Katherine Morrow, the program manager for International Affairs at PSU, said in introducing the lecture that Xinjiang is “a region where not much is known.”
“It is historically significant due to its central location along the Silk Road, an interstate highway of the ancient world, so to speak and is thus a crossroad between various Eastern and Western civilizations,” Morrow said later in an interview with the Vanguard.
Keskin said Xinjiang is the original homeland of the Turks, who then migrated from the area. Keskin himself is originally from Turkey.
“We speak similar languages, it’s maybe 60 percent similar,” Keskin said.
Keskin received his Ph.D in Sociology from Virginia Tech University before coming to PSU in 2009. Nearly a week after graduating he jumped in a U-Haul and drove all the way to Portland in three days.
Before speaking, Keskin had just returned from a 10-day trip lecturing about the Uyghur in China, Switzerland, Turkey and Germany. His topics included “Emergence of Modern Uyghur Nationalism,” “American Hegemony” and “Pan-Turkism,” which dealt with the creation of a Turkish state in the region near where the Uyghur and other Turks live.
“The Xinjiang region is one of the most important issues for China at the moment,” Keskin said. He then pointed to Uyghur nationalism and U.S. support of it as a specifically important challenge for China.
Xinjiang is the biggest region in China and borders many important countries. Keskin noted it is necessary for trade routes and that China is building railroads from Xinjiang’s biggest city of Urumqi to Turkey and Moscow.
“China has made a $70 billion oil deal with Iran recently and is targeting the Middle East as an oil source and a market to sell to. Electronics, for example,” Keskin said.
Goods imported from Europe, the Middle East or Western Africa could travel by train into China using the Xinjiang region as a hub.
Keskin went further to say that there are also energy needs that can be helped by the countries surrounded by Xinjiang, and the connection to the area through religion, language and history could be profitable to China.
Keskin runs a website called Chinaandthemiddleeast.blogspot.com, and is setting up a conference in Beijing from Mar. 17–18 about the subject. There will be 30 people presenting papers about Middle East-China relations. The conference is one of the first to focus on this subject.

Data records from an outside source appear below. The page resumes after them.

(** * Elastic B-Tree: a shallow embedding of [internal/tree] and its properties

    The Go package keeps a B-tree as a graph of heap-allocated [Node] structs
    linked by child pointers and [Parent] back pointers, and mutates it in
    place.  Deletion navigates upwards through [Parent], so the embedding keeps
    the heap explicit: a finite map from addresses to node records, threaded
    through a small state-and-panic monad.  Every Go field read is a [load] at
    the point where the source reads, every field write a [modify]; aliasing
    between nodes is therefore whatever the pointers say.

    Conventions.
    - Go [int] is 64 bits wide; arithmetic on it is written with [wrap].
    - A slice is a list; its capacity is taken equal to its length, so
      re-slicing beyond the length panics.
    - Logging calls ([Infof], [Errorf]) do not touch the tree and are left
      out; [Panicf] is kept, with its format string as the panic message.
      The tree's [Logger] is assumed to be installed.
    - Recursive methods take a [fuel] argument; running out of it is the
      distinguished outcome [OutOfFuel], never a result. *)

From stdpp Require Import gmap list strings sorting.
From Stdlib Require Import ZArith Lia.

Set Warnings "-register-all".

Local Open Scope Z_scope.

(** ** Machine integers and slices *)

Definition wrap (z : Z) : Z := (z + 2 ^ 63) mod 2 ^ 64 - 2 ^ 63.

Definition max_int : Z := 2 ^ 63 - 1.
Definition min_int : Z := - 2 ^ 63.

Definition len {A} (l : list A) : Z := Z.of_nat (length l).

(** ** Outcomes: a value, a returned Go [error], a panic, or exhausted fuel *)

Inductive outcome (A : Type) : Type :=
| Ok (a : A)
| Error (msg : string)
| Panic (msg : string)
| OutOfFuel.
Arguments Ok {A} a.
Arguments Error {A} msg.
Arguments Panic {A} msg.
Arguments OutOfFuel {A}.

Definition ptr := positive.

Section Model.

(** Values are opaque ([interface{}]); [vnil] is the nil interface value. *)
Context {V : Type} (vnil : V).

(** ** Data model (node.go, tree.go) *)

Record Node := mkNode {
  Keys : list Z;
  Children : list ptr;
  IsLeaf : bool;
  Parent : option ptr;
  Size : Z;
  MaxKeys : Z;
  MinKeys : Z;
  Values : list V
}.

Record Tree := mkTree {
  Root : option ptr;
  Degree : Z;
  Tree_Size : Z;
  Height : Z;
  Comparator : Z -> Z -> Z
}.

(** The Go heap restricted to nodes, the allocation pointer, and the tree. *)
Record state := mkState {
  mem : gmap ptr Node;
  next_ptr : ptr;
  tree : Tree
}.

Definition set_Keys (x : list Z) (n : Node) : Node :=
  mkNode x (Children n) (IsLeaf n) (Parent n) (Size n) (MaxKeys n) (MinKeys n) (Values n).
Definition set_Children (x : list ptr) (n : Node) : Node :=
  mkNode (Keys n) x (IsLeaf n) (Parent n) (Size n) (MaxKeys n) (MinKeys n) (Values n).
Definition set_Parent (x : option ptr) (n : Node) : Node :=
  mkNode (Keys n) (Children n) (IsLeaf n) x (Size n) (MaxKeys n) (MinKeys n) (Values n).
Definition set_Size (x : Z) (n : Node) : Node :=
  mkNode (Keys n) (Children n) (IsLeaf n) (Parent n) x (MaxKeys n) (MinKeys n) (Values n).
Definition set_Values (x : list V) (n : Node) : Node :=
  mkNode (Keys n) (Children n) (IsLeaf n) (Parent n) (Size n) (MaxKeys n) (MinKeys n) x.

Definition set_Root (x : option ptr) (t : Tree) : Tree :=
  mkTree x (Degree t) (Tree_Size t) (Height t) (Comparator t).
Definition set_Tree_Size (x : Z) (t : Tree) : Tree :=
  mkTree (Root t) (Degree t) x (Height t) (Comparator t).
Definition set_Height (x : Z) (t : Tree) : Tree :=
  mkTree (Root t) (Degree t) (Tree_Size t) x (Comparator t).

(** ** The monad *)

Definition M (A : Type) : Type := state -> outcome (A * state).

Definition ret {A} (a : A) : M A := fun st => Ok (a, st).

Definition bind {A B} (c : M A) (k : A -> M B) : M B :=
  fun st =>
    match c st with
    | Ok (a, st') => k a st'
    | Error msg => Error msg
    | Panic msg => Panic msg
    | OutOfFuel => OutOfFuel
    end.

Definition panic {A} (msg : string) : M A := fun _ => Panic msg.
Definition out_of_fuel {A} : M A := fun _ => OutOfFuel.

Notation "'do' x <- c ; k" := (bind c (fun x => k))
  (at level 10, x name, c at level 100, k at level 200).
Notation "c ;; k" := (bind c (fun _ => k))
  (at level 100, k at level 200, right associativity).

Definition get_tree : M Tree := fun st => Ok (tree st, st).
Definition modify_tree (f : Tree -> Tree) : M unit :=
  fun st => Ok (tt, mkState (mem st) (next_ptr st) (f (tree st))).

Definition nil_deref : string := "invalid memory address or nil pointer dereference".

Definition load (p : ptr) : M Node :=
  fun st =>
    match mem st !! p with
    | Some n => Ok (n, st)
    | None => Panic nil_deref
    end.

Definition modify (p : ptr) (f : Node -> Node) : M unit :=
  fun st =>
    match mem st !! p with
    | Some _ => Ok (tt, mkState (alter f p (mem st)) (next_ptr st) (tree st))
    | None => Panic nil_deref
    end.

(** [&Node{...}] *)
Definition alloc (n : Node) : M ptr :=
  fun st =>
    Ok (next_ptr st,
        mkState (<[next_ptr st := n]> (mem st)) (Pos.succ (next_ptr st)) (tree st)).

(** Dereferencing a possibly nil pointer. *)
Definition deref (p : option ptr) : M ptr :=
  match p with
  | Some q => ret q
  | None => panic nil_deref
  end.

Fixpoint for_each {A} (l : list A) (body : A -> M unit) : M unit :=
  match l with
  | [] => ret tt
  | x :: l' => body x ;; for_each l' body
  end.

(** ** Slice operations *)

Definition index_range : string := "index out of range".
Definition slice_range : string := "slice bounds out of range".

(** [l[i]] *)
Definition index {A} (l : list A) (i : Z) : M A :=
  if i <? 0 then panic index_range
  else match l !! Z.to_nat i with
       | Some a => ret a
       | None => panic index_range
       end.

(** [l[i] = x] *)
Definition set_index {A} (l : list A) (i : Z) (x : A) : M (list A) :=
  if (0 <=? i) && (i <? len l) then ret (<[Z.to_nat i := x]> l)
  else panic index_range.

(** [l[:i]] *)
Definition slice_to {A} (l : list A) (i : Z) : M (list A) :=
  if (0 <=? i) && (i <=? len l) then ret (take (Z.to_nat i) l)
  else panic slice_range.

(** [l[i:]] *)
Definition slice_from {A} (l : list A) (i : Z) : M (list A) :=
  if (0 <=? i) && (i <=? len l) then ret (drop (Z.to_nat i) l)
  else panic slice_range.

(** [make([]T, n)] with zero value [z] *)
Definition make {A} (z : A) (n : Z) : M (list A) :=
  if n <? 0 then panic "makeslice: len out of range"
  else ret (replicate (Z.to_nat n) z).

(** [copy(dst, src)]: the first [min(len dst, len src)] cells of [dst] are
    overwritten. *)
Definition copy {A} (dst src : list A) : list A :=
  take (length dst) src ++ drop (length src) dst.

(** ** invariants.go *)

(** [checkInvariants]: every non-leaf node below [node] has one more child
    than its [Size]; a violation is a panic. *)
Fixpoint checkInvariants (fuel : nat) (node : option ptr) : M unit :=
  match fuel with
  | O => out_of_fuel
  | S f =>
    match node with
    | None => ret tt
    | Some p =>
      do n <- load p;
      if IsLeaf n then ret tt
      else if negb (len (Children n) =? wrap (Size n + 1))
      then panic "Invariant violation: node %v has %d keys but %d children (expected %d)"
      else for_each (Children n) (fun c => checkInvariants f (Some c))
    end
  end.

(** ** tree.go: construction *)

Definition default_comparator (a b : Z) : Z := wrap (a - b).

Definition NewTree (degree : Z) : outcome Tree :=
  if degree <? 2 then Panic "degree must be at least 2"
  else Ok (mkTree None degree 0 0 default_comparator).

(** A fresh heap around a tree value. *)
Definition init_state (t : Tree) : state := mkState ∅ 1%positive t.

(** ** tree.go: insertion *)

(** [normalizeChildren]: the fresh slice of [expected] cells is filled
    completely by [copy], since the source slice has that length. *)
Definition normalizeChildren (node : ptr) : M unit :=
  do n <- load node;
  if IsLeaf n then ret tt
  else
    let expected := wrap (Size n + 1) in
    if negb (len (Children n) =? expected) then
      if expected <? 0 then panic "makeslice: len out of range"
      else
        do s <- slice_to (Children n) expected;
        modify node (set_Children s)
    else ret tt.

He said the Middle East is very important to China and believes a good relationship with the Uyghur, who practice Islam, is important in creating relationships with other Islamic countries.
In relationship to China’s oil and energy needs, Keskin noted that China is currently the largest car buyer in the world and that they have a middle class larger than the U.S. population.

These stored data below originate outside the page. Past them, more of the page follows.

(** X10: fetch, then fetch again.  When the first fetch misses the
    cache, the transport answers with the space that was asked for and
    caching is on, the second fetch of the same options is a cache hit:
    it returns the same space and leaves the manager, log included, as
    the first fetch left it. *)
Theorem refetch_hits_cache (options space skip caf : value)
    (spaceId : Snowflake) (s : state) (data : Envelope APISpace) (raw : APISpace) :
  has_property "space" options = Return true ->
  prop options "space" = Return space ->
  truthy_id (resolveId client space) = Some spaceId ->
  prop options "skipCacheCheck" = Return skip ->
  truthy skip = false ->
  prop options "cacheAfterFetching" = Return caf ->
  caf <> VBool false ->
  Collection.get spaceId (cache s) = None ->
  api_one client (calls s) (GetSingleSpaceById spaceId) = Resolved data ->
  env_data data = Some raw ->
  api_space_id raw = spaceId ->
  fetch client options (snd (fetch client options s)) = fetch client options s.
Proof.
  intros Hin Hprop Hid Hskip Hfalsy Hcaf Hon Hmiss Hreply Hdata Hsame.
  rewrite (fetch_single_success options space skip caf spaceId s data raw
             Hin Hprop Hid Hskip Hcaf (or_intror Hmiss) Hreply Hdata).
  cbn [snd]. rewrite (caches_true caf Hon).
  match goal with |- fetch client options ?s1 = _ =>
    rewrite (fetch_space_path client s1 Hin Hprop Hid);
    unfold bind;
    rewrite (fetchSingleSpace_run spaceId options skip caf s1 Hskip Hcaf)
  end.
  rewrite Hfalsy. cbn [negb cache]. rewrite <- Hsame at 1. rewrite get_set_same.
  reflexivity.
Qed.

(** X11: [fetchByCreatorIds] rejects, before any transport call, a list
    of creators one of which the user manager cannot resolve to an
    ID. *)
Theorem unresolvable_creator_rejected (options : value) (items : list value)
    (s : state) :
  typeof options = TObject ->
  prop options "users" = Return (VArr items) ->
  (exists x, In x items /\ truthy_id (users_resolveId client x) = None) ->
  fetchByCreatorIds client options s
  = (Throw (CustomTypeError USER_RESOLVE_ID ["fetch spaces of"]), s)
  /\ is_ResolutionError (CustomTypeError USER_RESOLVE_ID ["fetch spaces of"]) = true.
Proof.
  intros Hobj Husers Hbad. split; [|reflexivity].
  unfold fetchByCreatorIds. rewrite Hobj. simpl.
  lift_step Husers.
  unfold bind at 1, lift at 1.
  rewrite (resolve_each_unresolvable _ _ _ Hbad). reflexivity.
Qed.

(** X12: an envelope without the field a method reads makes it fail
    with a [TypeError] after the call, and the cache is not written:
    the lookup by IDs reads [data] whatever [meta] says,
    [fetchByCreatorIds] reads [meta] first. *)
Theorem incomplete_envelope_throws (options : value) (items : list value)
    (ids : list Snowflake) (s : state) (data : Envelope (list (option APISpace))) :
  (has_property "space" options = Return false ->
   prop options "spaces" = Return (VArr items) ->
   resolve_each (resolveId client) (CustomTypeError SPACE_RESOLVE_ID []) items
     = Return ids ->
   api_many client (calls s) (GetMultipleSpacesByIds ids) = Resolved data ->
   env_data data = None ->
   fetch client options s
   = (Throw (TypeError "rawSpaces is not iterable"),
      Effect.logged (GetMultipleSpacesByIds ids) s))
  /\
  (typeof options = TObject ->
   prop options "users" = Return (VArr items) ->
   resolve_each (users_resolveId client)
     (CustomTypeError USER_RESOLVE_ID ["fetch spaces of"]) items = Return ids ->
   api_many client (calls s) (GetMultipleSpacesByCreatorIds ids) = Resolved data ->
   env_meta data = None ->
   fetchByCreatorIds client options s
   = (Throw (TypeError "Cannot read properties of undefined (reading 'result_count')"),
      Effect.logged (GetMultipleSpacesByCreatorIds ids) s)).
Proof.
  split.
  - intros Hspace Hprop Hids Hreply Hdata.
    rewrite (fetch_spaces_path s Hspace Hprop Hids).
    destruct (has_property_not_null "cacheAfterFetching" Hspace) as [caf Hcaf].
    unfold bind. rewrite (fetchMultipleSpaces_run ids options caf s Hcaf).
    rewrite Hreply, Hdata. reflexivity.
  - intros Hobj Husers Hids Hreply Hmeta.
    rewrite (fetchByCreatorIds_path s Hobj Husers Hids).
    assert (Hcaf : exists caf, prop options "cacheAfterFetching" = Return caf).
    { destruct options; simpl in *; try discriminate; eexists; reflexivity. }
    destruct Hcaf as [caf Hcaf].
    rewrite (guarded_call_run _ options caf s Hcaf).
    rewrite Hreply, Hmeta. reflexivity.
Qed.

(** X21: a [null] element in the response stops the merge half way.
    The lookup of several spaces then fails with the [TypeError] of
    reading [rawSpace.id], after the call and after the raw spaces
    before the [null] element were merged: unless [cacheAfterFetching]
    is [false] they are in the cache; the elements after it, and every
    other ID, are as before. *)
Theorem null_element_stops_the_merge (options caf : value) (items : list value)
    (spaceIds : list Snowflake) (s : state) (data : Envelope (list (option APISpace)))
    (before : list APISpace) (after : list (option APISpace)) :
  has_property "space" options = Return false ->
  prop options "spaces" = Return (VArr items) ->
  resolve_each (resolveId client) (CustomTypeError SPACE_RESOLVE_ID []) items
    = Return spaceIds ->
  prop options "cacheAfterFetching" = Return caf ->
  api_many client (calls s) (GetMultipleSpacesByIds spaceIds) = Resolved data ->
  env_data data = Some (map Some before ++ None :: after)%list ->
  let s' := snd (fetch client options s) in
  fst (fetch client options s) = Throw Effect.null_element
  /\ calls s' = (calls s ++ [GetMultipleSpacesByIds spaceIds])%list
  /\ (caf <> VBool false ->
      forall raw, In raw before ->
        exists raw', In raw' before /\ api_space_id raw' = api_space_id raw
          /\ Collection.get (api_space_id raw) (cache s')
             = Some (Effect.entity (env_includes data) raw'))
  /\ (forall id, ~ In id (map api_space_id before) ->
                 Collection.get id (cache s') = Collection.get id (cache s))
  /\ (caf = VBool false -> cache s' = cache s).
Proof.
  intros Hspace Hprop Hids Hcaf Hreply Hdata s'. subst s'.
  rewrite (fetch_spaces_path s Hspace Hprop Hids).
  unfold bind. rewrite (fetchMultipleSpaces_run spaceIds options caf s Hcaf).
  rewrite Hreply, Hdata.
  destruct (intact_until_null before after) as [-> ->]. cbn [fst snd cache calls].
  repeat split.
  - intros Hon raw Hin. rewrite (caches_true caf Hon).
    destruct (upsert_all_get (env_includes data) before (api_space_id raw)
                (in_map api_space_id before raw Hin)) as [raw' [Hin' [Hid Hget]]].
    exists raw'. repeat split; [exact Hin' | exact Hid | apply Hget].
  - intros id Hnot. destruct (Effect.caches caf); [|reflexivity].
    apply upsert_all_frame. exact Hnot.
  - intros ->. reflexivity.
Qed.

Lemma search_error_kind (options : value) (s : state) (e : error) :
  fst (search client options s) = Throw e ->
  is_InvalidArgument e = false /\ is_ResolutionError e = false.
Proof.
  destruct (prop options "query") as [query|e0] eqn:Hq.
  - assert (Hprops : forall k, exists v, prop options k = Return v).
    { intros k. destruct options; simpl in *; try discriminate; eexists; reflexivity. }
    destruct (Hprops "maxResults") as [m Hm]. destruct (Hprops "state") as [st Hst].
    destruct (Hprops "cacheAfterFetching") as [caf Hcaf].
    unfold search. lift_step Hq. lift_step Hm. lift_step Hst.
    rewrite (guarded_call_run _ options caf s Hcaf).
    destruct (api_many client (calls s) _) as [data|detail];
      [destruct (env_meta data) as [meta|];
       [destruct (result_count meta =? 0)%Z;
        [|destruct (env_data data) as [rawSpaces|];
          [destruct (Effect.complete rawSpaces)|]]|]|];
      cbn [fst]; intros H; inversion H; split; reflexivity.
  - unfold search. lift_step Hq. cbn [fst]. intros H. inversion H; subst.
    destruct options; simpl in Hq; try discriminate; inversion Hq; split; reflexivity.
Qed.

(** X13: [search] checks nothing.  On [undefined] or [null] reading
    [options.query] throws a [TypeError] before any call; on any other
    value one search request is sent with [options.query],
    [options.maxResults] and [options.state] as they are read
    ([undefined] when absent); none of its errors is an invalid-argument
    or a resolution error. *)
Theorem search_checks_nothing (options : value) (s : state) :
  (options = VUndefined \/ options = VNull ->
   search client options s = (Throw (TypeError "Cannot read properties"), s))
  /\
  (forall query maxResults state,
     prop options "query" = Return query ->
     prop options "maxResults" = Return maxResults ->
     prop options "state" = Return state ->
     calls (snd (search client options s))
     = (calls s ++ [GetMultipleSpacesBySearch query maxResults state])%list)
  /\
  (forall e, fst (search client options s) = Throw e ->
             is_InvalidArgument e = false /\ is_ResolutionError e = false).
Proof.
  split; [|split].
  - intros [-> | ->]; reflexivity.
  - intros query maxResults state Hq Hm Hs.
    assert (Hcaf : exists caf, prop options "cacheAfterFetching" = Return caf).
    { destruct options; simpl in *; try discriminate; eexists; reflexivity. }
    destruct Hcaf as [caf Hcaf].
    unfold search. lift_step Hq. lift_step Hm. lift_step Hs.
    rewrite (guarded_call_run _ options caf s Hcaf).
    destruct (api_many client (calls s) _) as [data|detail]; [|reflexivity].
    destruct (env_meta data) as [meta|]; [|reflexivity].
    destruct (result_count meta =? 0)%Z; [reflexivity|].
    destruct (env_data data) as [rawSpaces|]; [destruct (Effect.complete rawSpaces)|];
      reflexivity.
  - intros e. apply search_error_kind.
Qed.

End SpaceManagerEffects.

(** ** UserManager: resolution and routing *)

Section UserManagerEffects.

Import UserManager.

Variable client : Client.

(** X14: [resolve] only ever returns the user it was handed or a user
    of the cache, and [resolveID] then names that user: when every
    cached user is stored under their own ID and the user found has a
    non-empty ID, [resolveID] of the same input is that user's ID. *)
Theorem resolve_agrees_with_resolveID (this : state) (x : value) (u : User) :
  resolve client this x = VUser u ->
  (x = VUser u \/ exists k, In (k, u) (cache this))
  /\ (Effect.keyed_by_user_id (cache this) -> user_id u <> "" ->
      resolveID client this x = VStr (user_id u)).
Proof.
  intros Hres.
  destruct x; try (unfold resolve in Hres; simpl in Hres; discriminate).
  - (* a string *)
    unfold resolve, resolveID, base_resolve in *.
    cbn [base_resolveID typeof jstype_eqb] in *.
    destruct (id_format client s) eqn:Hfmt.
    + destruct (Collection.get s (cache this)) as [u'|] eqn:Hget.
      * cbn [truthy] in Hres. inversion Hres; subst u'.
        split; [right; exists s; apply get_in; exact Hget|].
        intros Hkeyed Hid.
        assert (Hs : user_id u = s) by (apply Hkeyed; apply get_in; exact Hget).
        subst s. cbn [truthy].
        destruct (String.eqb_spec (user_id u) ""); [contradiction|reflexivity].
      * cbn [truthy] in *.
        destruct (negb (s =? "")).
        -- cbn [base_resolveID] in Hres. rewrite Hfmt, Hget in Hres. discriminate.
        -- unfold find_by_username in *.
           destruct (Collection.find _ (cache this)) as [u'|] eqn:Hfind; [|discriminate].
           inversion Hres; subst u'.
           destruct (find_some Hfind) as [_ [k Hin]].
           split; [right; exists k; exact Hin | reflexivity].
    + cbn [truthy] in *. unfold find_by_username in *.
      destruct (Collection.find _ (cache this)) as [u'|] eqn:Hfind; [|discriminate].
      inversion Hres; subst u'.
      destruct (find_some Hfind) as [_ [k Hin]].
      split; [right; exists k; exact Hin | reflexivity].
  - (* a user *)
    unfold resolve in Hres. cbn in Hres. inversion Hres; subst u0.
    split; [left; reflexivity|].
    intros _ Hid. unfold resolveID. cbn [base_resolveID truthy].
    destruct (String.eqb_spec (user_id u) ""); [contradiction|reflexivity].
Qed.





(** One REST call followed by the builder. *)
Lemma call_then_build (r : RestCall) (s : state) :
  let run := (userData <- request client r ;; build client userData) s in
  calls (snd run) = (calls s ++ [r])%list
  /\ (forall e, fst run = Throw e -> cache (snd run) = cache s).
Proof.
  unfold bind, request, build.
  destruct (rest client (calls s) r) as [data|detail]; cbn [cache calls fst snd].
  - destruct (userBuilder client data (cache s)) as [built c]. cbn [fst snd calls].
    split; [reflexivity | intros e H; discriminate].
  - split; reflexivity.
Qed.

(** The two direct paths and the four paths through [options.user]. *)
Lemma fetch_direct_id (options : value) (s : state) :
  truthy (resolveID client s options) = true ->
  fetch client options s =
  (userData <- request client (FetchUserById (resolveID client s options)) ;;
   build client userData) s.
Proof.
  intros Hid. unfold fetch. unfold bind at 1, gets at 1. rewrite Hid. reflexivity.
Qed.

Of the Uyghurs, he said they are primarily Muslim and use Arabic script. He noted among Uyghurs there is a close relationship between ethnicity and religion, and they are very distinct from the Chinese.
Keskin spoke of the ancient Uyghur city of Kashgar as important to all Turks, and said many Uyghur call their home Eastern Turkistan.
“The province also offers a rich variety of agricultural and unique ethnic products developed by its local people,” added Denis Lee, chair of the First Sunday Program.
Moving past China’s energy needs and on to a question of Uyghur nationalism, Keskin described them as being stuck between two superpowers: Chinese oppression and a U.S. push for nationalism driven by political interests to destabilize China.
Keskin said it is a natural course that as Chinese oppression increases so does the Muslim traditionalism, radicalism and nationalism among the Uyghurs.
Unrest in the area has been serious and covered by world news media since 2009.
The lecture was a part of a continuing East Asian Program Series, which hosts monthly First Saturday morning lectures featuring history, architecture, landscapes, art and culture of East Asia and connects it to the Pacific Northwest.
Future lectures will include: “Music of the Guqin,” “Year of the Ram 4713 Chinese New Year Brunch,” and “About Portland’s Chinatown History,” according to the program’s website.
PSU is a primary partner in the program and hosts many of its lectures and its speaker pool.